_What to work on:_ Would you please output the records exactly as they appear below?

Dataset content below:

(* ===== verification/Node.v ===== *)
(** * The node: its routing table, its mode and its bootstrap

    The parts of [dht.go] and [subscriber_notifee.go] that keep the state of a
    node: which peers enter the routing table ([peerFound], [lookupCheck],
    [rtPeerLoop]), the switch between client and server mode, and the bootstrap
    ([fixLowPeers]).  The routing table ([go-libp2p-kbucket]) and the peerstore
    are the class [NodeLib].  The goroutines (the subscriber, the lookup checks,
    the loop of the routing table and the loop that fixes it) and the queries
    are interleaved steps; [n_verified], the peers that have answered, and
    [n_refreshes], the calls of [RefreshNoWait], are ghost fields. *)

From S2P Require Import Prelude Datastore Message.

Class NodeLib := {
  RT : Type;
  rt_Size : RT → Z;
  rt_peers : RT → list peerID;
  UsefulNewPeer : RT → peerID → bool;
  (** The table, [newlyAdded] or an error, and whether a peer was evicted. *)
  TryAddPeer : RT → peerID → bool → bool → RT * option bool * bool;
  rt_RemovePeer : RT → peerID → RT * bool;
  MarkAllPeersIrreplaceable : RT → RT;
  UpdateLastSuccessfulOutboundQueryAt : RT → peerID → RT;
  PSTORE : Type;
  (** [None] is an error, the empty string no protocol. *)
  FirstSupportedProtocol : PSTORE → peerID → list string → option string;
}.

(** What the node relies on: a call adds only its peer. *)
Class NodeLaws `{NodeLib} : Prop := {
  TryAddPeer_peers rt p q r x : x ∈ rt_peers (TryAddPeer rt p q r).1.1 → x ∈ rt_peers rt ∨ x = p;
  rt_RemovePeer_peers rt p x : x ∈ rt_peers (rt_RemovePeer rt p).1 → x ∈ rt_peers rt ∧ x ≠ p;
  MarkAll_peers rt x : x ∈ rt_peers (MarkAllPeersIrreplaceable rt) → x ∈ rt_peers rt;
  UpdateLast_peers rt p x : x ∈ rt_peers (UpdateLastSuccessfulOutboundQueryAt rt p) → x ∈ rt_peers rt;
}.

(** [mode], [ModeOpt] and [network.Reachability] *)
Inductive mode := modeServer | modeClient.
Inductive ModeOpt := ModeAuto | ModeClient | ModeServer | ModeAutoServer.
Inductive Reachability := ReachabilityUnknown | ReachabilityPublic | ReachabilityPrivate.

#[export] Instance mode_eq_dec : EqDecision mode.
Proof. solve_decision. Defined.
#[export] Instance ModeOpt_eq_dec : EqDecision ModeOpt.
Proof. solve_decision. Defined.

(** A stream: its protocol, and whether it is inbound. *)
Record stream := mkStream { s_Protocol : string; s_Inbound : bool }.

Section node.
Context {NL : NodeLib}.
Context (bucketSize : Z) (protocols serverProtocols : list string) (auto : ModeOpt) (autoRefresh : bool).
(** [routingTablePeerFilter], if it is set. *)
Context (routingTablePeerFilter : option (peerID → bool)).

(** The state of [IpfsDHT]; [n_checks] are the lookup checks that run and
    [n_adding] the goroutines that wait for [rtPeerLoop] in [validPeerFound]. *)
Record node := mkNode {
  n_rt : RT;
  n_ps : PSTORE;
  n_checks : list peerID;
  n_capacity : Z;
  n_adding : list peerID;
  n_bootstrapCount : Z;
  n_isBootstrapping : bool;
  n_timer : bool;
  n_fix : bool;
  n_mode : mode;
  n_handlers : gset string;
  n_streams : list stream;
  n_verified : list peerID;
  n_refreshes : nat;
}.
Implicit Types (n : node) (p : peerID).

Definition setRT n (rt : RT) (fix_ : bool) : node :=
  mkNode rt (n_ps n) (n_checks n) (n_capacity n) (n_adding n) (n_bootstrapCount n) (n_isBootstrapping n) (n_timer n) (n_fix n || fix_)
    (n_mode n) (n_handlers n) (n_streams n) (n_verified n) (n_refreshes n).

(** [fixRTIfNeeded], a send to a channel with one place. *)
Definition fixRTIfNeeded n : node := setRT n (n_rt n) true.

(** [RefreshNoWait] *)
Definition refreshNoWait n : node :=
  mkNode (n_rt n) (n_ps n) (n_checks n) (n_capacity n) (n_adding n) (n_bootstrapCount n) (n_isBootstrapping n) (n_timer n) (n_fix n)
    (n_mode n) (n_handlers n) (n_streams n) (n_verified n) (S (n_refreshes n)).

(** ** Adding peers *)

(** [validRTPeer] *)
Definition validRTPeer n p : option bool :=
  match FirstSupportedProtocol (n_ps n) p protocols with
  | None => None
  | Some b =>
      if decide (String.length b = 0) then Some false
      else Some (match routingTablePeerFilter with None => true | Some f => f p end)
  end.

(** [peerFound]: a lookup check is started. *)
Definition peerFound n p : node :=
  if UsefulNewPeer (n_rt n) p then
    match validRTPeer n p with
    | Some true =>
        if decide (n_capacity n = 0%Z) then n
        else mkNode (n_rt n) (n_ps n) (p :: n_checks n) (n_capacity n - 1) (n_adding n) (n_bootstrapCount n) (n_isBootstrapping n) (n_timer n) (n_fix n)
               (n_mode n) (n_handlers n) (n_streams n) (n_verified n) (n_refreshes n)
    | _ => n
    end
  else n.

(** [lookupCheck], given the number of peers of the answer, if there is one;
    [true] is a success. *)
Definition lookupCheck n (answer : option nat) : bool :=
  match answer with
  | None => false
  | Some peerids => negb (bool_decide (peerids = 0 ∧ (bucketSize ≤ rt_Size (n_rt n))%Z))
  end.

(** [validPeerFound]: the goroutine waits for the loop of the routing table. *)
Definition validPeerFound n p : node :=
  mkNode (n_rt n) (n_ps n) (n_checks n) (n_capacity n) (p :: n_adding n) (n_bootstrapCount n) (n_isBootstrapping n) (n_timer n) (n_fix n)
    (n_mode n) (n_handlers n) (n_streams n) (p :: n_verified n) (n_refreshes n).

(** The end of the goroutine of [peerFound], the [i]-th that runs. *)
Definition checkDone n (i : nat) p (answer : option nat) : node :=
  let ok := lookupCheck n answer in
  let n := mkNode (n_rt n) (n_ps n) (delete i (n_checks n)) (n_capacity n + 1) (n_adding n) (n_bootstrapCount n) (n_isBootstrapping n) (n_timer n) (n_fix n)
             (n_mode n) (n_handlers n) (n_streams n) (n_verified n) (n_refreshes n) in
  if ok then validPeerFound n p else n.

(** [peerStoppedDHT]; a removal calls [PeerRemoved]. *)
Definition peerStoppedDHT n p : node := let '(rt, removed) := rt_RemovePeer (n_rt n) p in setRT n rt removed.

End of Dataset content.

_Written solution:_
(* ===== verification/Node.v ===== *)
(** * The node: its routing table, its mode and its bootstrap

    The parts of [dht.go] and [subscriber_notifee.go] that keep the state of a
    node: which peers enter the routing table ([peerFound], [lookupCheck],
    [rtPeerLoop]), the switch between client and server mode, and the bootstrap
    ([fixLowPeers]).  The routing table ([go-libp2p-kbucket]) and the peerstore
    are the class [NodeLib].  The goroutines (the subscriber, the lookup checks,
    the loop of the routing table and the loop that fixes it) and the queries
    are interleaved steps; [n_verified], the peers that have answered, and
    [n_refreshes], the calls of [RefreshNoWait], are ghost fields. *)

From S2P Require Import Prelude Datastore Message.

Class NodeLib := {
  RT : Type;
  rt_Size : RT → Z;
  rt_peers : RT → list peerID;
  UsefulNewPeer : RT → peerID → bool;
  (** The table, [newlyAdded] or an error, and whether a peer was evicted. *)
  TryAddPeer : RT → peerID → bool → bool → RT * option bool * bool;
  rt_RemovePeer : RT → peerID → RT * bool;
  MarkAllPeersIrreplaceable : RT → RT;
  UpdateLastSuccessfulOutboundQueryAt : RT → peerID → RT;
  PSTORE : Type;
  (** [None] is an error, the empty string no protocol. *)
  FirstSupportedProtocol : PSTORE → peerID → list string → option string;
}.

(** What the node relies on: a call adds only its peer. *)
Class NodeLaws `{NodeLib} : Prop := {
  TryAddPeer_peers rt p q r x : x ∈ rt_peers (TryAddPeer rt p q r).1.1 → x ∈ rt_peers rt ∨ x = p;
  rt_RemovePeer_peers rt p x : x ∈ rt_peers (rt_RemovePeer rt p).1 → x ∈ rt_peers rt ∧ x ≠ p;
  MarkAll_peers rt x : x ∈ rt_peers (MarkAllPeersIrreplaceable rt) → x ∈ rt_peers rt;
  UpdateLast_peers rt p x : x ∈ rt_peers (UpdateLastSuccessfulOutboundQueryAt rt p) → x ∈ rt_peers rt;
}.

(** [mode], [ModeOpt] and [network.Reachability] *)
Inductive mode := modeServer | modeClient.
Inductive ModeOpt := ModeAuto | ModeClient | ModeServer | ModeAutoServer.
Inductive Reachability := ReachabilityUnknown | ReachabilityPublic | ReachabilityPrivate.

#[export] Instance mode_eq_dec : EqDecision mode.
Proof. solve_decision. Defined.
#[export] Instance ModeOpt_eq_dec : EqDecision ModeOpt.
Proof. solve_decision. Defined.

(** A stream: its protocol, and whether it is inbound. *)
Record stream := mkStream { s_Protocol : string; s_Inbound : bool }.

Section node.
Context {NL : NodeLib}.
Context (bucketSize : Z) (protocols serverProtocols : list string) (auto : ModeOpt) (autoRefresh : bool).
(** [routingTablePeerFilter], if it is set. *)
Context (routingTablePeerFilter : option (peerID → bool)).

(** The state of [IpfsDHT]; [n_checks] are the lookup checks that run and
    [n_adding] the goroutines that wait for [rtPeerLoop] in [validPeerFound]. *)
Record node := mkNode {
  n_rt : RT;
  n_ps : PSTORE;
  n_checks : list peerID;
  n_capacity : Z;
  n_adding : list peerID;
  n_bootstrapCount : Z;
  n_isBootstrapping : bool;
  n_timer : bool;
  n_fix : bool;
  n_mode : mode;
  n_handlers : gset string;
  n_streams : list stream;
  n_verified : list peerID;
  n_refreshes : nat;
}.
Implicit Types (n : node) (p : peerID).

Definition setRT n (rt : RT) (fix_ : bool) : node :=
  mkNode rt (n_ps n) (n_checks n) (n_capacity n) (n_adding n) (n_bootstrapCount n) (n_isBootstrapping n) (n_timer n) (n_fix n || fix_)
    (n_mode n) (n_handlers n) (n_streams n) (n_verified n) (n_refreshes n).

(** [fixRTIfNeeded], a send to a channel with one place. *)
Definition fixRTIfNeeded n : node := setRT n (n_rt n) true.

(** [RefreshNoWait] *)
Definition refreshNoWait n : node :=
  mkNode (n_rt n) (n_ps n) (n_checks n) (n_capacity n) (n_adding n) (n_bootstrapCount n) (n_isBootstrapping n) (n_timer n) (n_fix n)
    (n_mode n) (n_handlers n) (n_streams n) (n_verified n) (S (n_refreshes n)).

(** ** Adding peers *)

(** [validRTPeer] *)
Definition validRTPeer n p : option bool :=
  match FirstSupportedProtocol (n_ps n) p protocols with
  | None => None
  | Some b =>
      if decide (String.length b = 0) then Some false
      else Some (match routingTablePeerFilter with None => true | Some f => f p end)
  end.

(** [peerFound]: a lookup check is started. *)
Definition peerFound n p : node :=
  if UsefulNewPeer (n_rt n) p then
    match validRTPeer n p with
    | Some true =>
        if decide (n_capacity n = 0%Z) then n
        else mkNode (n_rt n) (n_ps n) (p :: n_checks n) (n_capacity n - 1) (n_adding n) (n_bootstrapCount n) (n_isBootstrapping n) (n_timer n) (n_fix n)
               (n_mode n) (n_handlers n) (n_streams n) (n_verified n) (n_refreshes n)
    | _ => n
    end
  else n.

(** [lookupCheck], given the number of peers of the answer, if there is one;
    [true] is a success. *)
Definition lookupCheck n (answer : option nat) : bool :=
  match answer with
  | None => false
  | Some peerids => negb (bool_decide (peerids = 0 ∧ (bucketSize ≤ rt_Size (n_rt n))%Z))
  end.

(** [validPeerFound]: the goroutine waits for the loop of the routing table. *)
Definition validPeerFound n p : node :=
  mkNode (n_rt n) (n_ps n) (n_checks n) (n_capacity n) (p :: n_adding n) (n_bootstrapCount n) (n_isBootstrapping n) (n_timer n) (n_fix n)
    (n_mode n) (n_handlers n) (n_streams n) (p :: n_verified n) (n_refreshes n).

(** The end of the goroutine of [peerFound], the [i]-th that runs. *)
Definition checkDone n (i : nat) p (answer : option nat) : node :=
  let ok := lookupCheck n answer in
  let n := mkNode (n_rt n) (n_ps n) (delete i (n_checks n)) (n_capacity n + 1) (n_adding n) (n_bootstrapCount n) (n_isBootstrapping n) (n_timer n) (n_fix n)
             (n_mode n) (n_handlers n) (n_streams n) (n_verified n) (n_refreshes n) in
  if ok then validPeerFound n p else n.

(** [peerStoppedDHT]; a removal calls [PeerRemoved]. *)
Definition peerStoppedDHT n p : node := let '(rt, removed) := rt_RemovePeer (n_rt n) p in setRT n rt removed.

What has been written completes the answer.